(* ===== verification/Float64.v ===== *)
(** * Go's float64

    IEEE 754 binary64 arithmetic, computed by the Standard Library's [SpecFloat]
    operations at precision 53 and maximal exponent 1024 with rounding to
    nearest even, which is what the Go compiler emits for [+], [-], [*], [/] and
    the comparisons on [float64]. A decimal literal is the quotient of two exactly
    represented integers, hence the correctly rounded value of the literal.
    The lemmas follow the sign of results through the operations. *)

From S2P Require Import Prelude.
From Stdlib Require Import SpecFloat.

Abbreviation f64 := spec_float.

Definition fadd : f64 -> f64 -> f64 := SFadd 53 1024.
Definition fsub : f64 -> f64 -> f64 := SFsub 53 1024.
Definition fmul : f64 -> f64 -> f64 := SFmul 53 1024.
Definition fdiv : f64 -> f64 -> f64 := SFdiv 53 1024.

(** [x < y], [x <= y], [x > y]: false as soon as one side is NaN. *)
Definition fltb (x y : f64) : bool := SFltb x y.
Definition fleb (x y : f64) : bool := SFleb x y.
Definition fgtb (x y : f64) : bool := SFltb y x.
Definition feqb (x y : f64) : bool := SFeqb x y.

Declare Scope f64_scope.
Delimit Scope f64_scope with f64.
Bind Scope f64_scope with spec_float.
Infix "+" := fadd : f64_scope.
Infix "-" := fsub : f64_scope.
Infix "*" := fmul : f64_scope.
Infix "/" := fdiv : f64_scope.
Infix "<?" := fltb : f64_scope.
Infix "<=?" := fleb : f64_scope.
Infix ">?" := fgtb (at level 70, no associativity) : f64_scope.

(** Conversion [float64(n)] of an integer. *)
Definition of_Z (n : Z) : f64 := binary_normalize 53 1024 n 0 false.

(** The literal [a/b], e.g. [lit 12 100] for [0.12]. *)
Definition lit (a b : Z) : f64 := fdiv (of_Z a) (of_Z b).

Definition f0 : f64 := S754_zero false.

(** Decidable equality of representations. *)
#[export] Instance f64_eq_dec : EqDecision f64.
Proof. solve_decision. Defined.

Example lit_012 : lit 12 100 = S754_finite false 8646911284551352 (-56).
Proof. reflexivity. Qed.

(** ** Signs

    [nonneg x]: [x] is not strictly negative ([x < 0] is false); NaN and both
    zeros qualify. *)
Definition nonneg (x : f64) : Prop := fltb x f0 = false.

#[export] Instance nonneg_dec x : Decision (nonneg x) := decide (fltb x f0 = false).

Definition sign_ok (x : f64) : Prop :=
  match x with
  | S754_infinity s | S754_finite s _ _ => s = false
  | S754_zero _ | S754_nan => True
  end.

Lemma nonneg_sign x : nonneg x <-> sign_ok x.
Proof. unfold nonneg, fltb, SFltb. by destruct x as [[]|[]| |[] m e]. Qed.

Lemma binary_round_aux_sign m e l : sign_ok (binary_round_aux 53 1024 false m e l).
Proof.
  unfold binary_round_aux.
  destruct (shr_fexp 53 1024 m e l) as [mrs' e'].
  destruct (shr_fexp 53 1024 _ e' loc_Exact) as [mrs'' e''].
  by repeat case_match.
Qed.

Lemma binary_round_sign m e : sign_ok (binary_round 53 1024 false m e).
Proof.
  unfold binary_round. destruct (shl_align _ _ _). apply binary_round_aux_sign.
Qed.

Lemma binary_normalize_sign m e s : 0 <= m -> sign_ok (binary_normalize 53 1024 m e s).
Proof. intros Hm. destruct m; simpl; [done|apply binary_round_sign|lia]. Qed.

Lemma nonneg_of_Z n : 0 <= n -> nonneg (of_Z n).
Proof. intros. by apply nonneg_sign, binary_normalize_sign. Qed.

Lemma nonneg_fadd x y : nonneg x -> nonneg y -> nonneg (x + y)%f64.
Proof.
  rewrite !nonneg_sign. unfold fadd, SFadd.
  destruct x as [sx|sx| |sx mx ex], y as [sy|sy| |sy my ey]; cbn -[binary_normalize shl_align]; intros; subst;
    try done; try (by destruct sx, sy).
  apply binary_normalize_sign. simpl. lia.
Qed.

Lemma nonneg_fmul x y : nonneg x -> nonneg y -> nonneg (x * y)%f64.
Proof.
  rewrite !nonneg_sign. unfold fmul, SFmul.
  destruct x as [sx|sx| |sx mx ex], y as [sy|sy| |sy my ey]; simpl; intros; subst;
    try done.
  apply binary_round_aux_sign.
Qed.

Lemma nonneg_fdiv x y : nonneg x -> nonneg y -> y <> S754_zero true -> nonneg (x / y)%f64.
Proof.
  rewrite !nonneg_sign. unfold fdiv, SFdiv.
  destruct x as [sx|sx| |sx mx ex], y as [[]|sy| |sy my ey]; simpl; intros; subst;
    try done.
  destruct (SFdiv_core_binary _ _ _ _ _ _) as [[mz ez] lz]. apply binary_round_aux_sign.
Qed.

(** [if x < 0 { x = 0 }] *)
Definition clamp0 (x : f64) : f64 := if (x <? f0)%f64 then f0 else x.

Lemma nonneg_clamp0 x : nonneg (clamp0 x).
Proof. unfold clamp0. by destruct (fltb x f0) eqn:E. Qed.

Lemma nonneg_f0 : nonneg f0.
Proof. done. Qed.

#[export] Hint Resolve nonneg_of_Z nonneg_fadd nonneg_fmul nonneg_fdiv nonneg_clamp0
  nonneg_f0 : portal.

(** A finite, strictly positive value, as [0 < x] asks. *)
Lemma fgtb_nonneg x : fgtb x f0 = true -> nonneg x.
Proof. rewrite nonneg_sign. unfold fgtb, SFltb. by destruct x as [[]|[]| |[] m e]. Qed.

Lemma fleb_zero_false x : fleb x f0 = false -> nonneg x.
Proof. rewrite nonneg_sign. unfold fleb, SFleb. by destruct x as [[]|[]| |[] m e]. Qed.

(** ** Exact values, for formatting and for fixed-point columns

    A finite float is [m * 2^e]; [scaled d x] is [x * 10^d] rounded to the
    nearest integer, ties to even, which is what [strconv.FormatFloat(x, 'f', d)]
    prints; [None] for NaN and infinities. *)
Definition round_div_even (n d : Z) : Z :=
  let q := n / d in
  let r := n mod d in
  if 2 * r <? d then q
  else if d <? 2 * r then q + 1
  else if Z.even q then q else q + 1.

Definition scaled_mag (d : Z) (m : positive) (e : Z) : Z :=
  if 0 <=? e then Zpos m * 2 ^ e * 10 ^ d
  else round_div_even (Zpos m * 10 ^ d) (2 ^ (- e)).

Definition scaled (d : Z) (x : f64) : option Z :=
  match x with
  | S754_zero _ => Some 0
  | S754_finite s m e => Some (if s then - scaled_mag d m e else scaled_mag d m e)
  | S754_infinity _ | S754_nan => None
  end.

Example scaled_ex : scaled 2 (lit 83800 1) = Some 8380000.
Proof. reflexivity. Qed.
══════════
● Problem to solve
Filter the entries and copy each line with "export".

● Answer below
#[export] Instance f64_eq_dec : EqDecision f64.
#[export] Instance nonneg_dec x : Decision (nonneg x) := decide (fltb x f0 = false).
#[export] Hint Resolve nonneg_of_Z nonneg_fadd nonneg_fmul nonneg_fdiv nonneg_clamp0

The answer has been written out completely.